April 2025
In this month’s Alternative Investor, we unpack the biggest moves in alternatives and dive into the accelerating trend of retailisation.
In the news, volatility returned, and equity hedge funds stumbled. EQT Group closed a €21.5bn infra fund, while Pophouse Entertainment raised €1.2bn for music IP and Oakley Capital hit €4.5bn in six months. Software-focused Turn/River Capital secured $2.5bn, and secondary giants Intermediate Capital Group (ICG) and Pantheon brought in $11bn and $1.1bn. Strategic tie-ups – from Emirates NBD with BlackRock to Warburg Pincus LLC with Hassana – highlight a global push. We also saw the $6.1bn Celtics deal. Amid it all, BlackRock’s Larry Fink called to democratise private markets through tokenisation and new portfolio models.
Featured Articles:
Morgan Stanley Investment Management’s Federico Vettore highlights the rapid uptake of semi-liquid evergreen funds among European individual investors.Dechert LLP’s Marianna Tothova focuses on Europe’s evolving regulatory landscape, where ELTIFs and LTAFs are enabling greater retail access to private assets – tempered by conservative investor behaviour, liquidity constraints and compliance demands.

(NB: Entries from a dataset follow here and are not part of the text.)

(** * htmldiff.js: a shallow embedding of [src/htmldiff.ts] and its properties

    The development follows the TypeScript source function by function:
    the tokenizer ([htmlToTokens]), the matcher ([findBestMatch],
    [getFullMatch], [findMatchingBlocks]), the operation calculator
    ([calculateOperations]) and the renderer ([wrap], [OPS],
    [renderOperations], [diff]).

    Conventions of the embedding.
    - A JavaScript string is a [string]; one [ascii] stands for one element
      of [Array.from(html)], i.e. a code point in U+0000..U+00FF.
    - A JavaScript number used as an index is a [Z]; [undefined] fields are
      [option]s.
    - A call either returns, throws, or leaves the model ([Unmodelled]: the
      fuel of a loop ran out or an array was read outside the loop guard);
      the theorems show that [Unmodelled] never happens.
    - Plain objects used as dictionaries are [gmap]s for their own
      properties, with the properties inherited from [Object.prototype]
      made explicit where the source reads [map[key]]. *)

From Stdlib Require Import ZArith List String Ascii Bool Lia DecimalString.
From stdpp Require Import gmap strings sorting.
Import ListNotations.
Local Open Scope string_scope.
Local Open Scope list_scope.
Local Open Scope Z_scope.

(** ** Completions of a call *)

Inductive JSError : Type :=
| Error (msg : string)
| TypeError (msg : string).

Inductive Result (A : Type) : Type :=
| Ok (a : A)
| Throw (e : JSError)
| Unmodelled.
Arguments Ok {A} a.
Arguments Throw {A} e.
Arguments Unmodelled {A}.

Definition bindR {A B : Type} (r : Result A) (k : A -> Result B) : Result B :=
  match r with
  | Ok a => k a
  | Throw e => Throw e
  | Unmodelled => Unmodelled
  end.

Notation "'let*' x ':=' r 'in' k" := (bindR r (fun x => k))
  (at level 10, x name, r at level 200, k at level 200).

(** ** Strings and arrays of the JavaScript runtime *)

Module JS.

(** Truthiness of a string: the empty string is falsy. *)
Definition truthy (s : string) : bool :=
  match s with EmptyString => false | String _ _ => true end.

Definition len (s : string) : Z := Z.of_nat (String.length s).

(** [Array.prototype.slice] / [String.prototype.slice] index resolution:
    a negative index counts from the end. *)
Definition relIndex (i n : Z) : Z :=
  if i <? 0 then Z.max (n + i) 0 else Z.min i n.

(** [l.slice(start, end)]. *)
Definition slice {A : Type} (l : list A) (start stop : Z) : list A :=
  let n := Z.of_nat (List.length l) in
  let k := relIndex start n in
  let f := relIndex stop n in
  firstn (Z.to_nat (f - k)) (skipn (Z.to_nat k) l).

(** [l.slice(start)]. *)
Definition sliceFrom {A : Type} (l : list A) (start : Z) : list A :=
  slice l start (Z.of_nat (List.length l)).

(** [l[i]]: [None] stands for [undefined]. *)
Definition index {A : Type} (l : list A) (i : Z) : option A :=
  if i <? 0 then None else nth_error l (Z.to_nat i).

(** [s.slice(start, end)] and [s.slice(start)] on strings. *)
Definition strSlice (s : string) (start stop : Z) : string :=
  let k := relIndex start (len s) in
  let f := relIndex stop (len s) in
  String.substring (Z.to_nat k) (Z.to_nat (f - k)) s.

Definition strSliceFrom (s : string) (start : Z) : string :=
  strSlice s start (len s).

(** [s.substring(start)]: a negative start is clamped to 0. *)
Definition substringFrom (s : string) (start : Z) : string :=
  let k := Z.min (Z.max start 0) (len s) in
  String.substring (Z.to_nat k) (String.length s - Z.to_nat k) s.

(** [s.indexOf(needle)], -1 when absent. *)
Definition indexOf (s needle : string) : Z :=
  match String.index 0 needle s with
  | Some i => Z.of_nat i
  | None => -1
  end.

(** [l.join(sep)]. *)
Definition join (sep : string) (l : list string) : string :=
  String.concat sep l.

(** Decimal rendering of an index inside a template string. *)
Definition numberToString (n : Z) : string :=
  NilZero.string_of_int (Z.to_int n).

(** The white space of [\s] and of [String.prototype.trim], restricted to
    U+0000..U+00FF: TAB, LF, VT, FF, CR, SPACE and NBSP. *)
Definition isSpaceChar (c : ascii) : bool :=
  let n := nat_of_ascii c in
  ((9 <=? n) && (n <=? 13) || (n =? 32) || (n =? 160))%nat.

(** Line terminators, which [.] does not match. *)
Definition isLineTerminator (c : ascii) : bool :=
  let n := nat_of_ascii c in ((n =? 10) || (n =? 13))%nat.

Fixpoint trimStart (s : string) : string :=
  match s with
  | String c s' => if isSpaceChar c then trimStart s' else s
  | EmptyString => EmptyString
  end.

(** [trimEnd] keeps a character when it, or something after it, is not
    white space. *)
Fixpoint trimEnd (s : string) : string :=
  match s with
  | String c s' =>
      match trimEnd s' with
      | EmptyString => if isSpaceChar c then EmptyString else String c EmptyString
      | t => String c t
      end
  | EmptyString => EmptyString
  end.

Definition trim (s : string) : string := trimEnd (trimStart s).

(** [s.split(' ')[0]]: the text before the first space. *)
Fixpoint splitSpaceFirst (s : string) : string :=
  match s with
  | String c s' => if Ascii.eqb c " " then EmptyString else String c (splitSpaceFirst s')
  | EmptyString => EmptyString
  end.

(** [s.toLowerCase()] on U+0000..U+00FF. *)
Definition lowerChar (c : ascii) : ascii :=
  let n := nat_of_ascii c in
  if ((65 <=? n) && (n <=? 90) ||
      (192 <=? n) && (n <=? 222) && negb (n =? 215))%nat
  then ascii_of_nat (n + 32) else c.

Fixpoint toLowerCase (s : string) : string :=
  match s with
  | String c s' => String (lowerChar c) (toLowerCase s')
  | EmptyString => EmptyString
  end.

End JS.

(** ** Regular expressions

    A backtracking matcher in continuation-passing style with the
    ECMAScript priorities: alternatives left to right, greedy stars, and at
    most one capture group (no expression of the source has more). *)

Module RegExp.

Inductive regex : Type :=
| Eps
| Cls (p : ascii -> bool)
| Cat (r1 r2 : regex)
| Alt (r1 r2 : regex)
| Star (r : regex)
| Grp (r : regex)
| Bol
| Eol.

Definition Plus (r : regex) : regex := Cat r (Star r).
Definition Chr (c : ascii) : regex := Cls (Ascii.eqb c).

Fixpoint Lit (s : string) : regex :=
  match s with
  | String c s' => Cat (Chr c) (Lit s')
  | EmptyString => Eps
  end.

Fixpoint Seq (rs : list regex) : regex :=
  match rs with
  | r :: rs' => Cat r (Seq rs')
  | [] => Eps
  end.

(** Character classes used by the source. *)
Definition space : regex := Cls JS.isSpaceChar.                 (* \s *)
Definition dot : regex := Cls (fun c => negb (JS.isLineTerminator c)).  (* . *)
Definition oneOf (s : string) : regex :=
  Cls (fun c => existsb (Ascii.eqb c) (list_ascii_of_string s)).
Definition noneOf (s : string) : regex :=
  Cls (fun c => negb (existsb (Ascii.eqb c) (list_ascii_of_string s))).

(** End position of the match and the text of group 1. *)
Definition outcome : Type := nat * option string.

Section Matcher.
Variable input : string.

S64’s Tarun Nagpal discusses the broader shift toward more flexible investment structures.
VISTRA’s Matthew Podolsky examines the key drivers of retailisation and the operational complexities it presents from an administrator’s perspective.
In Letter from America, Prosek Partners’ Mark Kollar looks at Rule 506(c), and how relaxed verification rules could signal a more public-facing future for private fund marketing.
We wrap up with our regulatory review from RQC Group, which reviews the FCA’s multi-firm report on private market practices, its new five-year growth strategy, and enforcement action against Crispin Odey. In the US, RQC also covers the SEC’s updated Marketing Rule FAQs and the easing of verification burdens for Rule 506(c) offerings.